#### [Task]
Where the material below has a line containing "key_callback_slider dead_device 0 x1", start repeating exactly, and keep going through the line containing "(current_class three_class_session)", with no other lines.

───

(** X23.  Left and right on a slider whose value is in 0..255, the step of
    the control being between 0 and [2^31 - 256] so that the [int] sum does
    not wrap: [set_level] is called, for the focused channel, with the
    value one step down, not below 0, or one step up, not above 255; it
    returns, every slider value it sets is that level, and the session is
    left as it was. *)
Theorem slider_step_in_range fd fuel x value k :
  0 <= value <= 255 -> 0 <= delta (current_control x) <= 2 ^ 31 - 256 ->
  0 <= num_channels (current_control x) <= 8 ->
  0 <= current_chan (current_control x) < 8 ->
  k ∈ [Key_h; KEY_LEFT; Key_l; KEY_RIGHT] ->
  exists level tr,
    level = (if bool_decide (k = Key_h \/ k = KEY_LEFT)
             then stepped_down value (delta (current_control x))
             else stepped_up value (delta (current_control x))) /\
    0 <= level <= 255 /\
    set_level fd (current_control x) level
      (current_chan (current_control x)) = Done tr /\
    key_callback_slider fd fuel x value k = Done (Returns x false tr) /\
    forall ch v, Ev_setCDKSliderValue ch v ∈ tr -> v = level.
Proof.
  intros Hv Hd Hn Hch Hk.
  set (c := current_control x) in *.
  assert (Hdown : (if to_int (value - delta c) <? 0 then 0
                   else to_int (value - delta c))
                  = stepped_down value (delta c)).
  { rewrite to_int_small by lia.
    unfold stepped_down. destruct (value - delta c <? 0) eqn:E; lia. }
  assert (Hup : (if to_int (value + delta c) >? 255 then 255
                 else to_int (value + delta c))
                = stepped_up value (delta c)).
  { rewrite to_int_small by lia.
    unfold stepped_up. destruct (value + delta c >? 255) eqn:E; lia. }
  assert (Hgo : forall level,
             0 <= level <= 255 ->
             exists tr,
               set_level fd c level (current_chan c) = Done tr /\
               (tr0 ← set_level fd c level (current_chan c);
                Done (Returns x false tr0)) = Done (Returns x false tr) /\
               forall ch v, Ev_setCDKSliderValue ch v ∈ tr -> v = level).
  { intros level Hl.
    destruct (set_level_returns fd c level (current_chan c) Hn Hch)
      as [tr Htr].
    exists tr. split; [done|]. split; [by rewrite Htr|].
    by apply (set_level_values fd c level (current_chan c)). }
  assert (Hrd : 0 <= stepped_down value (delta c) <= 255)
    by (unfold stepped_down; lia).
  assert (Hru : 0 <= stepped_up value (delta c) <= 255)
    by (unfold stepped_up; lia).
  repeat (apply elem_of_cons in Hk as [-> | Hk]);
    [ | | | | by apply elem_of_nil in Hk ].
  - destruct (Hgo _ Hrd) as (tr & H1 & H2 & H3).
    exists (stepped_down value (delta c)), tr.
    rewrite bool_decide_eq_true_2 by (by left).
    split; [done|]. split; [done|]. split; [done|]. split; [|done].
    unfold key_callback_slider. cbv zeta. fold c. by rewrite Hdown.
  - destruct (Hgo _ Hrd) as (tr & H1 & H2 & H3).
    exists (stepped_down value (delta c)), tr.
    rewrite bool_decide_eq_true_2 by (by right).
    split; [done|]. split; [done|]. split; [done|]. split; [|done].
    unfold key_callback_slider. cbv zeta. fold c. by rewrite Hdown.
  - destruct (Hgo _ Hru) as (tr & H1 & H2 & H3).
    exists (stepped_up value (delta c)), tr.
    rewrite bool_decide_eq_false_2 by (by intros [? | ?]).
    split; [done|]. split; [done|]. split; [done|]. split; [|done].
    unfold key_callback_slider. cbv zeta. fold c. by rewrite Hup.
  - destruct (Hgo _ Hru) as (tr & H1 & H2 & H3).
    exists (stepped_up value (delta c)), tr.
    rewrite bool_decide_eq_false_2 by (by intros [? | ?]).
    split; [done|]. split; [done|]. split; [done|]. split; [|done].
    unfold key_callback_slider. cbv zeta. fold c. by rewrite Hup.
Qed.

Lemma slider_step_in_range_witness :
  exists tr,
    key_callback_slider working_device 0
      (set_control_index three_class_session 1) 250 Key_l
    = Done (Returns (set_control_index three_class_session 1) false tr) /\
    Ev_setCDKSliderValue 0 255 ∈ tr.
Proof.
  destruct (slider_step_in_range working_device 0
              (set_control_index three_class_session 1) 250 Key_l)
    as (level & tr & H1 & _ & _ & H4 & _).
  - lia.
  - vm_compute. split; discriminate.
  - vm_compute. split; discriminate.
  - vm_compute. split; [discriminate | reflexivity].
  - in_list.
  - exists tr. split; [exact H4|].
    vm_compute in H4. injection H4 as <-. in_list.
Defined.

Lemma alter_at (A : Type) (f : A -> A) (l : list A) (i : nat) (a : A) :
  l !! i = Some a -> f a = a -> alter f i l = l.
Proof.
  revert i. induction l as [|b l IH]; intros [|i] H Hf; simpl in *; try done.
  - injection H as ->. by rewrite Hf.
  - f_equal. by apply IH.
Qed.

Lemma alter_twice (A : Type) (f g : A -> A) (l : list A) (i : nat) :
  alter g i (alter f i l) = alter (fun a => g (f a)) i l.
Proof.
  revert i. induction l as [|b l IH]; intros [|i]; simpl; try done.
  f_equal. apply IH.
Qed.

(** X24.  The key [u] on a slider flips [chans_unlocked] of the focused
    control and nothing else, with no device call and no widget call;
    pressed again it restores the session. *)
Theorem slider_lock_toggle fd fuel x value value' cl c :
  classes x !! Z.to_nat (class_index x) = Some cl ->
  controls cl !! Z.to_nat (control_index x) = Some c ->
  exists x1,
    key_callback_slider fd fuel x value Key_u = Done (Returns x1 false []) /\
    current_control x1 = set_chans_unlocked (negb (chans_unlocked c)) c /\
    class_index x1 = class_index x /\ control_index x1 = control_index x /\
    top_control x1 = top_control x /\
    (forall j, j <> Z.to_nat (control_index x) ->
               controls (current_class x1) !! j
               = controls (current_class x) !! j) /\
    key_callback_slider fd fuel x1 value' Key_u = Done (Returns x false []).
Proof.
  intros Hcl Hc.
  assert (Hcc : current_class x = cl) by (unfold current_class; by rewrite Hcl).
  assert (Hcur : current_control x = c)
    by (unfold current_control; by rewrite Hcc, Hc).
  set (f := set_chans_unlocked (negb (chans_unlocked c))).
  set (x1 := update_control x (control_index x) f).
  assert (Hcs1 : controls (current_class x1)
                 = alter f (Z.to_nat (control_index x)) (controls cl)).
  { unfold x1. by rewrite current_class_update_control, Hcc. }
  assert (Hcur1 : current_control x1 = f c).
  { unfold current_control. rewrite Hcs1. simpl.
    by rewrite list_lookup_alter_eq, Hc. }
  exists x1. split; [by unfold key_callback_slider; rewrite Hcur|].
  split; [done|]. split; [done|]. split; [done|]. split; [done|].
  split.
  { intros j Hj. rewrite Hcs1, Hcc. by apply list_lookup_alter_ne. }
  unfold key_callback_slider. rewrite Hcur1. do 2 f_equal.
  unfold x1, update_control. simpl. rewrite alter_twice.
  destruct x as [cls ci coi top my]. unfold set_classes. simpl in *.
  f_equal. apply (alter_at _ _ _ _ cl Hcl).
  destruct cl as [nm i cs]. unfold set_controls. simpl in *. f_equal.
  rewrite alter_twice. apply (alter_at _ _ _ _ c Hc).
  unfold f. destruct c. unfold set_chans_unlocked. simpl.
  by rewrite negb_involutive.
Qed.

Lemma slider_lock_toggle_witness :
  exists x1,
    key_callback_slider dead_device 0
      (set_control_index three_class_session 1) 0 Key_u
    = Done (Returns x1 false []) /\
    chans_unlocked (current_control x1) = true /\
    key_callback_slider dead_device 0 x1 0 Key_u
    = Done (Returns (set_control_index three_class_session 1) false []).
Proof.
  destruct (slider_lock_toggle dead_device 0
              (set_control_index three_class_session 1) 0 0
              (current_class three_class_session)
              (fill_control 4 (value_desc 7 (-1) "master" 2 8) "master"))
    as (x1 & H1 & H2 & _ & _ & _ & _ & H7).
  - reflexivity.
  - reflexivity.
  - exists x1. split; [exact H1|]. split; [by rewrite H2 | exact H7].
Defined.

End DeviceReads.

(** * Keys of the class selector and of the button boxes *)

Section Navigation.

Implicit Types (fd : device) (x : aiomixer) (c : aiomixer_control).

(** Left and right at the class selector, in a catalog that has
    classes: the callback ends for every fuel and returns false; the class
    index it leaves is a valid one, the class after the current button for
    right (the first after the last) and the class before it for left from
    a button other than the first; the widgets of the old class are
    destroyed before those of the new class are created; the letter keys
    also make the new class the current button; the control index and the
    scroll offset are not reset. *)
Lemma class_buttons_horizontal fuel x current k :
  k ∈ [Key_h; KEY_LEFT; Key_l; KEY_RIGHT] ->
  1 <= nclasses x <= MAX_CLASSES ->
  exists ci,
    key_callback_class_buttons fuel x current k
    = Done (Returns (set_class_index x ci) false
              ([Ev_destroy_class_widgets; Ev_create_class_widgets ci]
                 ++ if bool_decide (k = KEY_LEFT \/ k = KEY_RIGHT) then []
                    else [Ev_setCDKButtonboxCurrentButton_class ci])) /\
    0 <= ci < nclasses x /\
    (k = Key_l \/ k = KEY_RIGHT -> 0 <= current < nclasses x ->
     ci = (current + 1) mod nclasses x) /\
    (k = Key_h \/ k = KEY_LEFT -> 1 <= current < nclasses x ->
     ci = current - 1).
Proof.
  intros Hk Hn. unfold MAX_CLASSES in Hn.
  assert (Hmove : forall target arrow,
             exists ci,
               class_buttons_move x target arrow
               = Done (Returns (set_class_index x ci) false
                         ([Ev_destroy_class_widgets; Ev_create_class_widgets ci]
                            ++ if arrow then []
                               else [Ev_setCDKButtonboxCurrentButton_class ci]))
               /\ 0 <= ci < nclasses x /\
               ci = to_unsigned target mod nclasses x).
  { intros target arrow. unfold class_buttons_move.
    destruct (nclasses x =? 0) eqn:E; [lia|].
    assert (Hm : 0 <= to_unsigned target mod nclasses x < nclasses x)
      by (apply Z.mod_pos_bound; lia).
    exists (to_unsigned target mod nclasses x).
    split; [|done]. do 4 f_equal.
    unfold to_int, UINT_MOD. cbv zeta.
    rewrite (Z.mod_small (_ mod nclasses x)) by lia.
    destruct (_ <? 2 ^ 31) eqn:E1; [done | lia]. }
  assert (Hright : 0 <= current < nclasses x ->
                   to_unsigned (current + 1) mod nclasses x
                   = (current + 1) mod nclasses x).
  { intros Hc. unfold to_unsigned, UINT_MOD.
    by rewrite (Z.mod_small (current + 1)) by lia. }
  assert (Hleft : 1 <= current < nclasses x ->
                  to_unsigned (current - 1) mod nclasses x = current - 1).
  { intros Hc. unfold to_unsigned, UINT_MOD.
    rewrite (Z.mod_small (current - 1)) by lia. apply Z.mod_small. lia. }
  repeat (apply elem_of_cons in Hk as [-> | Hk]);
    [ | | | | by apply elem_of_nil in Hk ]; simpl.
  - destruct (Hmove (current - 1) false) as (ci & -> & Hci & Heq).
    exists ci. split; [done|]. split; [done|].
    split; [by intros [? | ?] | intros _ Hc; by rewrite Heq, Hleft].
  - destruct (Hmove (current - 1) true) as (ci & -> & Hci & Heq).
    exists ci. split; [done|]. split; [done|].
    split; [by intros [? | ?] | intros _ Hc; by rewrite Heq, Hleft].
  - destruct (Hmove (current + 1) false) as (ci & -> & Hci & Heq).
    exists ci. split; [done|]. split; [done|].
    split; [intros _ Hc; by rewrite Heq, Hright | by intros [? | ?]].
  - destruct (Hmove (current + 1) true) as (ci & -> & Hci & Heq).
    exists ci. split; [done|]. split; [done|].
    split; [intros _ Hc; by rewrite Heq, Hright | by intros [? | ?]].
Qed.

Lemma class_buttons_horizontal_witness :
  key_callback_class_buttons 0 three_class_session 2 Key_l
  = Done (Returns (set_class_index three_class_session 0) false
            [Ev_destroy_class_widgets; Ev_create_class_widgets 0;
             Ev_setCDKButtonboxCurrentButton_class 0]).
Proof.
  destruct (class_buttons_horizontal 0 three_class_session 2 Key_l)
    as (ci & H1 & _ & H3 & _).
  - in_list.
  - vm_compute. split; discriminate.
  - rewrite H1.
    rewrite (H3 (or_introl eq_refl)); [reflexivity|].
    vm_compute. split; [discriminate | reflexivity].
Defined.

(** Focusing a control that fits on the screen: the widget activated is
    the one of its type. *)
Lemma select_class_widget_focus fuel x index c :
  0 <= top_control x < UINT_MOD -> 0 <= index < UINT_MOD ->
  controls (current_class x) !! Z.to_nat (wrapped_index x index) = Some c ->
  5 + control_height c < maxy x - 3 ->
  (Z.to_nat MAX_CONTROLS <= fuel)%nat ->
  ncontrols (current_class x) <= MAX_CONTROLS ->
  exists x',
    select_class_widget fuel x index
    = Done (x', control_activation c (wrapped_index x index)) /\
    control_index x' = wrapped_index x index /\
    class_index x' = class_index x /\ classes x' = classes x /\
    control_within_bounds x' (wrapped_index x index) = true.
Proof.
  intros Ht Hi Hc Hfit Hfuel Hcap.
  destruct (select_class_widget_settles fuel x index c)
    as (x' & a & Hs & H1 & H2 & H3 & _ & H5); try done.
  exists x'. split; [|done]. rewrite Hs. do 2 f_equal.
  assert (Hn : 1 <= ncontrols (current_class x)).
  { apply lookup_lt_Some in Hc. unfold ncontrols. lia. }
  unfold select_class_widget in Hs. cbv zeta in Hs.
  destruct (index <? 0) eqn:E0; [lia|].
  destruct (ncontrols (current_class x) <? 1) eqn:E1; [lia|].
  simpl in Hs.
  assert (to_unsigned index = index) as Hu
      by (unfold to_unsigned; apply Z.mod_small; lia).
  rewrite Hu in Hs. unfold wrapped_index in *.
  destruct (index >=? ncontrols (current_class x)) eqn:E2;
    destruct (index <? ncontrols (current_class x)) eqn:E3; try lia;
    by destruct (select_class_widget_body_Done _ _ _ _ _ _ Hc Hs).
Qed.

───

#### [Worked solution]
    key_callback_slider dead_device 0 x1 0 Key_u
    = Done (Returns (set_control_index three_class_session 1) false []).
Proof.
  destruct (slider_lock_toggle dead_device 0
              (set_control_index three_class_session 1) 0 0
              (current_class three_class_session)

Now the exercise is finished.